38. Before the desert there were things unlike men who were drowning in endless salty sea. They cheated their end by transfiguring themselves into eleven glorious golden sabres. Any swordsman of repute or skill has heard this story, as well as of the many warbands, mecenaries, and assassins over the years who have taken that name. In actuality this is not several groups but one: the same race from before man, before the desert, whose spirits override those of any who carry their sabres. Usually the sabres wait in a cave, waiting, going madder through the centuries. When a vessel comes upon them they take first him and then his companions, his countrymen, his family, whoever is at hand. Then they cut a swath of legendry thick enough that they may not be forgotten before sending their vessels back to the sabres’ resting place. The Glorious Sabres must be remembered lest their power fade and they pass out of the world, and that must not happen for, though they are remembered as accomplished swordsmen, the things which were not men called themselves something closer to Keybearers, and they still seek the door they sought when all was ocean.

39. A skeletal trane marches between the Rubied Empire and the Opium Cliffs. They were turned about in a sandstorm, refugees from the Empire’s sacking a century ago, and their flesh was sandblasted from their bones. They march in despair and desperation, sustained by the horrors wreaked upon them, for sanctuary at the Cliffs. This sanctuary was denied to this macabre march, and so they turned homeward, only to find their old Empire rebuilt more glorious than ever...and fearful and hateful of the Last Caravan, barring her way. They have marched between these poles, sometimes getting lost, sometimes needing guides, sometimes waiting weeks on provisions which the dead don’t need. Some are aware of their fate and are resigned to it. Within the caravan, though, is a hate stronger than any curse or tragedy, which would see both kingdoms and the desert itself burned from the world for this injustice. These are the Sandmothers, and their wrath and agents have shaped trade, religion, and folklore for decades. They have killed two kings and one emperor, while only marching, and they still can’t get their babies to feed...
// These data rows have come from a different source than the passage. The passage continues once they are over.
(** While the tasks are being fetched the list shows the loading indicator,
    whatever the tasks are. *)
Lemma task_list_loading tasks : TaskList.TaskList tasks true = TaskList.LoadingIndicator.
Proof. reflexivity. Qed.

End TaskListProps.

Example task_list_sample :
  TaskList.TaskList [SampleTasks.milk; SampleTasks.rent; SampleTasks.call] false
  = TaskList.Groups
      [TaskList.mkGroup (lit "Active Tasks") 2
         [SampleTasks.milk; SampleTasks.call];
       TaskList.mkGroup (lit "Completed Tasks") 1 [SampleTasks.rent]].
Proof. reflexivity. Qed.

Example task_list_all_done :
  TaskList.TaskList [SampleTasks.rent] false
  = TaskList.Groups [TaskList.mkGroup (lit "Completed Tasks") 1 [SampleTasks.rent]].
Proof. reflexivity. Qed.

(** C2.  Once loading is over, a non-empty list of tasks is shown as the tasks
    that are not completed, in the order of the input, under "Active Tasks",
    followed by the completed ones, in the order of the input, under
    "Completed Tasks"; the badge of a group is the number of its tasks; every
    task is on screen exactly once; a group without tasks is left out.  An
    empty list shows the empty state. *)
Theorem task_list_groups (tasks : list Task) :
  let active := filter (λ t, completed t = false) tasks in
  let finished := filter (λ t, completed t = true) tasks in
  (tasks = [] → TaskList.TaskList tasks false = TaskList.EmptyState) ∧
  (tasks ≠ [] →
   ∃ groups,
     TaskList.TaskList tasks false = TaskList.Groups groups ∧
     groups ≫= TaskList.items = active ++ finished ∧
     groups ≫= TaskList.items ≡ₚ tasks ∧
     TaskList.heading <$> groups
       = (if decide (active = []) then [] else [lit "Active Tasks"])
         ++ (if decide (finished = []) then [] else [lit "Completed Tasks"]) ∧
     ∀ g, g ∈ groups →
       TaskList.badge g = length (TaskList.items g) ∧
       (TaskList.heading g = lit "Active Tasks" → TaskList.items g = active) ∧
       (TaskList.heading g = lit "Completed Tasks" →
        TaskList.items g = finished)).
Proof.
  intros active finished. split.
  - intros ->. reflexivity.
  - intros Hne. unfold TaskList.TaskList.
    rewrite bool_decide_eq_false_2 by (by destruct tasks).
    rewrite incomplete_filter, completed_filter, !when_nonempty.
    fold active finished. eexists. split; [reflexivity |].
    assert (Hperm : active ++ finished ≡ₚ tasks) by apply partition_permutation.
    assert (Hbind :
      ((if decide (active = []) then []
        else [TaskList.mkGroup (lit "Active Tasks") (length active) active])
       ++ (if decide (finished = []) then []
           else [TaskList.mkGroup (lit "Completed Tasks") (length finished)
                   finished])) ≫= TaskList.items = active ++ finished).
    { destruct (decide (active = [])) as [-> | ?],
        (decide (finished = [])) as [-> | ?]; simpl;
        by rewrite ?app_nil_r. }
    split; [exact Hbind |]. split; [by rewrite Hbind |]. split.
    + by destruct (decide (active = [])), (decide (finished = [])).
    + intros g Hg. apply elem_of_app in Hg.
      destruct Hg as [Hg | Hg];
        [destruct (decide (active = [])) | destruct (decide (finished = []))];
        try (by apply elem_of_nil in Hg);
        apply list_elem_of_singleton in Hg; subst g; simpl;
        (split; [reflexivity |]); split; intros H; try reflexivity;
        vm_compute in H; discriminate H.
Qed.

Lemma task_list_groups_witness :
  TaskList.TaskList [] false = TaskList.EmptyState ∧
  TaskList.rendered_tasks
    (TaskList.TaskList [SampleTasks.milk; SampleTasks.rent; SampleTasks.call]
       false)
  = [SampleTasks.milk; SampleTasks.call; SampleTasks.rent].
Proof.
  split.
  - apply (proj1 (task_list_groups [])). reflexivity.
  - destruct (proj2 (task_list_groups
                       [SampleTasks.milk; SampleTasks.rent; SampleTasks.call]))
      as (groups & -> & Hitems & _).
    + discriminate.
    + simpl. rewrite Hitems. vm_compute. reflexivity.
Defined.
40. In the towns there are tiny, thin blue beings who crawl around like mice. In the waste they climb onto the stumpy hands of thin blue beings the size of children, becoming their fingers, but retaining their body and shape. Those children run into the distant scrubs beyond the sun-scorched steppes and join with thin blue beings as tall as trees, and then those beings turn toward distant canyons, toward mountains….These ancient shadows have existed as long as the desert, running to and fro. No one knows their mission, though many rumors and small religions have sprung up around them. There are also the Fingerwalkers, adept at tracking the little blue devils, who seem to know every safe passage, every hidden cache, every invisible secret of the desert. Fingerwalkers paint their own fingers blue in solidarity, so can easily be found, and they will guide you along the blue paths for a price...and for all of your fingers. Some say that they need these to appease the blue people. Some think they’re just dicks.


https://docs.google.com/spreadsheets/d/1rF8hRbFWbqPhYd3YRYNwsGIuLc3VnfkzSRufVlSYGYM/edit?usp=sharing
Click on the image above by a guy named MightyGodOfThunder to go to the aforementioned d40 spreadsheet of all the desert clans and their extra tidbits! 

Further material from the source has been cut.